**Exercise aim**
Could you copy each line of the listing below that has the word "forall"?

-------- Provided records

Lemma fits_prefix ws1 ws2 : fits (ws1 ++ ws2) -> fits ws1.
Proof.
  intros [H1 H2 H3 H4]. split.
  - intros f t Hin. eapply H1. apply elem_of_app. by left.
  - intros f t Hin. eapply H2. apply elem_of_app. by left.
  - intros f. specialize (H3 f). rewrite kept_app, content_app, length_app in H3. lia.
  - etransitivity; [|exact H4]. apply inj_le, subseteq_size. unfold files_of. rewrite kept_app, fmap_app, list_to_set_app.
    apply union_subseteq_l.
Qed.

(** The requests of a session that writes [ws] and gets the token [t]. *)
Definition session_requests (t : Z * Z) (ws : list (string * bytes)) : list request_spec :=
  [acquire_request (Some t)] ++ ((fun x => append_request any_answer x.1 x.2) <$> ws) ++ [release_request (Some t)].

Definition handlers_at (v : Z) : RpcHandlers server := server_handlers (clk v) [].

Lemma handles_acquire v s :
  unlocked s -> state (raft (sv_raft s)) = LEADER -> int_ok (le_id (current_log_entry s) + 1) = true ->
  exists s', handles handlers_at c v [acquire_request (Some (current_term (raft (sv_raft s)), le_id (current_log_entry s) + 1))] s s' /\
    in_session (sv_raft s) (le_id (current_log_entry s) + 1) [] s'.
Proof.
  intros Hs Hl Hid. destruct (acquire_total (clk v) s Hs Hid) as (m & s' & Hrun & _ & Hin).
  exists s'. split; [|done]. exists s'. split; [change (state (raft (sv_raft s')) = LEADER); by rewrite (is_raft _ _ _ _ Hin)|].
  split; [|done]. intros p <- q. unfold dispatch. change (pk_operation q) with LOCK_ACQUIRE. cbv iota.
  change (h_lock_acquire (pk_client_id q) (rs_message (response_to q))) with (handle_lock_acquire (clk v) c []).
  rewrite run_bind, Hrun. by eexists.
Qed.

Lemma handles_writes w k ws0 ws v s :
  in_session w k (kept ws0) s -> state (raft w) = LEADER -> fits (ws0 ++ ws) ->
  exists s', handles handlers_at c v ((fun x => append_request any_answer x.1 x.2) <$> ws) s s' /\
    in_session w k (kept (ws0 ++ ws)) s'.
Proof.
  intros Hs Hl. revert ws0 v s Hs. induction ws as [|[f t] ws IH]; intros ws0 v s Hs Hfit.
  - rewrite app_nil_r. by exists s.
  - rewrite cons_middle, app_assoc in Hfit. pose proof (fits_prefix _ _ Hfit) as Hfit1.
    destruct Hfit1 as [Hf Ht Hcont Hfiles].
    destruct (Hf f t) as (Hnul & Hne & Hlen); [apply elem_of_app; right; by left|].
    assert (until_nul (to_bytes f ++ [NUL]) = to_bytes f) as Ef by by apply until_nul_app_nul.
    assert (kept (ws0 ++ [(f, t)]) = kept ws0 ++ [(to_bytes f, until_nul t)]) as Ek by by rewrite kept_app.
    set (text := take BUFFER_SIZE t).
    assert (until_nul text = until_nul t) as Et.
    { apply until_nul_take, Nat.lt_le_incl. eapply Ht. apply elem_of_app. right. by left. }
    destruct (append_total (clk v) w k (kept ws0) s (to_bytes f ++ [NUL]) text Hs) as (m & s1 & Hrun & Hs1).
    + apply first_is_nul_until. rewrite Ef. intros E. apply Hne. by rewrite <- (of_to_bytes f), E.
    + unfold terminated. rewrite Ef, length_to_bytes. by apply Nat.ltb_lt.
    + unfold terminated. rewrite Et. apply Nat.ltb_lt. eapply Ht. apply elem_of_app. right. by left.
    + rewrite Ef, Et. specialize (Hcont (to_bytes f)). rewrite Ek, content_app, length_app in Hcont. cbn in Hcont.
      rewrite decide_True, app_nil_r in Hcont by done. lia.
    + by rewrite Ef, Et, <- Ek.
    + rewrite Ef, Et, <- Ek in Hs1. destruct (IH (ws0 ++ [(f, t)]) (v + 1) s1 Hs1 Hfit) as (s' & Hh & Hs').
      exists s'. split; [|by rewrite cons_middle, app_assoc]. cbn [fmap list_fmap]. exists s1.
      split; [change (state (raft (sv_raft s1)) = LEADER); by rewrite (is_raft _ _ _ _ Hs1)|]. split; [|done].
      intros p <- q. unfold dispatch. change (pk_operation q) with APPEND_FILE. cbv iota.
      change (h_append_file _ _ _ _) with (handle_append_file (clk v) c (to_bytes f ++ [NUL]) text []).
      rewrite run_bind, Hrun. by eexists.
Qed.
(** * Counting votes *)

(** The votes cast so far: voter and term to candidate. *)
Abbreviation votes := (gmap (Z * Z) Z).

Section counting.
Implicit Types (H : votes) (ids : list Z).

Definition voters ids H (c t : Z) : list Z := filter (fun n => H !! (n, t) = Some c) ids.
Definition nvotes ids H c t : Z := Z.of_nat (length (voters ids H c t)).

Lemma nvotes_cons n ids H c t :
  nvotes (n :: ids) H c t = (if decide (H !! (n, t) = Some c) then 1 else 0) + nvotes ids H c t.
Proof. unfold nvotes, voters. rewrite filter_cons. case_decide; cbn [length]; lia. Qed.

Lemma nvotes_fresh_other ids H n t c c' t' :
  H !! (n, t) = None -> nvotes ids H c' t' <= nvotes ids (<[(n, t) := c]> H) c' t'.
Proof.
  intros Hn. induction ids as [|m l IH]; [done|]. rewrite !nvotes_cons.
  destruct (decide (H !! (m, t') = Some c')) as [E|E].
  - rewrite decide_True; [lia|]. rewrite lookup_insert_ne; congruence.
  - case_decide; lia.
Qed.

Lemma nvotes_notin ids H n t c c' t' :
  n ∉ ids -> nvotes ids (<[(n, t) := c]> H) c' t' = nvotes ids H c' t'.
Proof.
  intros Hn. induction ids as [|m l IH]; [done|]. rewrite !nvotes_cons.
  rewrite lookup_insert_ne by set_solver. rewrite IH; set_solver.
Qed.

Lemma nvotes_fresh ids H n t c :
  NoDup ids -> n ∈ ids -> H !! (n, t) = None ->
  nvotes ids (<[(n, t) := c]> H) c t = nvotes ids H c t + 1.
Proof.
  intros Hd Hin Hn. induction ids as [|m l IH]; [by apply not_elem_of_nil in Hin|].
  apply list.NoDup_cons in Hd as [Hm Hl]. rewrite !nvotes_cons.
  destruct (decide (m = n)) as [->|Hne].
  - rewrite lookup_insert_eq, decide_True, decide_False by congruence.
    rewrite nvotes_notin by done. lia.
  - rewrite lookup_insert_ne by congruence.
    apply elem_of_cons in Hin as [->|Hin]; [done|]. rewrite (IH Hl Hin). lia.
Qed.

Lemma nvotes_mono ids H H' c t : H ⊆ H' -> nvotes ids H c t <= nvotes ids H' c t.
Proof.
  intros Hs. induction ids as [|m l IH]; [done|]. rewrite !nvotes_cons.
  destruct (decide (H !! (m, t) = Some c)) as [E|E]; [|case_decide; lia].
  rewrite decide_True by (by eapply lookup_weaken). lia.
Qed.

(** Two candidates share no voter. *)
Lemma nvotes_disjoint ids H c1 c2 t :
  c1 <> c2 -> nvotes ids H c1 t + nvotes ids H c2 t <= Z.of_nat (length ids).
Proof.
  intros Hne. induction ids as [|m l IH]; [unfold nvotes, voters; cbn; lia|]. rewrite !nvotes_cons.
  cbn [length]. case_decide; case_decide; try lia. congruence.
Qed.
End counting.

(** The votes for [c] at term [t] that are on their way. *)
Definition is_grant (c t : Z) (m : msg) : Prop :=
  match m with MResp d t' s => d = c /\ t' = t /\ 0 < s | _ => False end.
#[export] Instance is_grant_dec c t m : Decision (is_grant c t m).
Proof. destruct m; simpl; apply _. Defined.

Definition grants (c t : Z) (l : list msg) : Z := Z.of_nat (length (filter (is_grant c t) l)).

Lemma grants_app c t l1 l2 : grants c t (l1 ++ l2) = grants c t l1 + grants c t l2.
Proof. unfold grants. rewrite list.filter_app, length_app. lia. Qed.

Lemma grants_perm c t l1 l2 : l1 ≡ₚ l2 -> grants c t l1 = grants c t l2.
Proof. intros Hp. unfold grants. by rewrite Hp. Qed.

Lemma grants_cons c t m l :
  grants c t (m :: l) = (if decide (is_grant c t m) then 1 else 0) + grants c t l.
Proof. unfold grants. rewrite filter_cons. case_decide; cbn [length]; lia. Qed.

Lemma grants_nil c t : grants c t [] = 0.
Proof. done. Qed.

Lemma grants_nonneg c t l : 0 <= grants c t l.
Proof. unfold grants. lia. Qed.
Lemma follow_ok `{CommitHandler} t w a w' :
  when (current_term (raft w) <? t) (Raft_convert_to_follower t) w = Ok (a, w') -> bumped t w w'.
Proof.
  unfold when, bumped, bump. cbn. destruct (Z.ltb_spec (current_term (raft w)) t).
  - intros (Hs & Ht & Hv & Hst & Hn & Ho & Hi)%convert_ok. unfold same_view. cbn.
    rewrite Ht, Hv, Hst, Hn. split_and!; done || lia.
  - intros [= _ <-]. split_and!; try done; lia || apply img_kept_refl.
Qed.

Lemma follow_save_ok `{CommitHandler} t w a w' :
  when (current_term (raft w) <? t) (Raft_convert_to_follower t;; Raft_save_state) w = Ok (a, w') ->
  bumped t w w' /\ forall pend, durable (anode_of w pend) (anode_of w' pend).
Proof.
  unfold when, bumped, bump. cbn. destruct (Z.ltb_spec (current_term (raft w)) t).
  - intros (b & w1 & (Hs & Ht & Hv & Hst & Hn & Ho & Hi)%convert_ok & (Hr & Ho' & _ & Himg)%save_ok)%bind_ok.
    assert (img w' = Some (saved (raft w'))) as Hd by (unfold img; by rewrite Himg, Hr).
    split; [|intros pend; by apply durable_saved].
    unfold same_view, stable in *. cbn. rewrite Hr, Ht, Hv, Hst, Hn.
    split_and!; try tauto; try lia; try congruence. by right.
  - intros [= _ <-]. split; [|by intros; right].
    split_and!; try done; lia || apply img_kept_refl.
Qed.

(** A handler that ends in [Raft_save_state], a reply and the release. *)
Lemma reply_ok w a w1 dst p b w2 c w' :
  Raft_save_state w = Ok (a, w1) -> UDP_send dst p w1 = Ok (b, w2) ->
  raft_lock_release w2 = Ok (c, w') ->
  stable w w' /\ img w' = Some (saved (raft w')) /\ out w' = out w ++ [(dst, p)] /\
  (forall pend, same_view (anode_of w' pend) (anode_of w pend)).
Proof.
  intros (Hr & Ho & _ & Hi)%save_ok [= _ <-] (Hs & Ht & Hv & Hst & Hn & Ho' & Hi' & _)%release_calm%calm_view.
  cbn in *. unfold stable, img, image, same_view in *. cbn in *. rewrite Hr in *.
  rewrite Hi', Hi, Ho', Ho. cbn. unfold saved. destruct Hs as (? & ? & ?).
  split_and!; congruence || done.
Qed.

(** * Requests *)

Lemma send_ok dst p w a w' :
  UDP_send dst p w = Ok (a, w') -> w' = w <| out ::= fun l => l ++ [(dst, p)] |>.
Proof. by intros [= _ <-]. Qed.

----------------

**Worked solution**
  bumped t w w' /\ forall pend, durable (anode_of w pend) (anode_of w' pend).
  (forall pend, same_view (anode_of w' pend) (anode_of w pend)).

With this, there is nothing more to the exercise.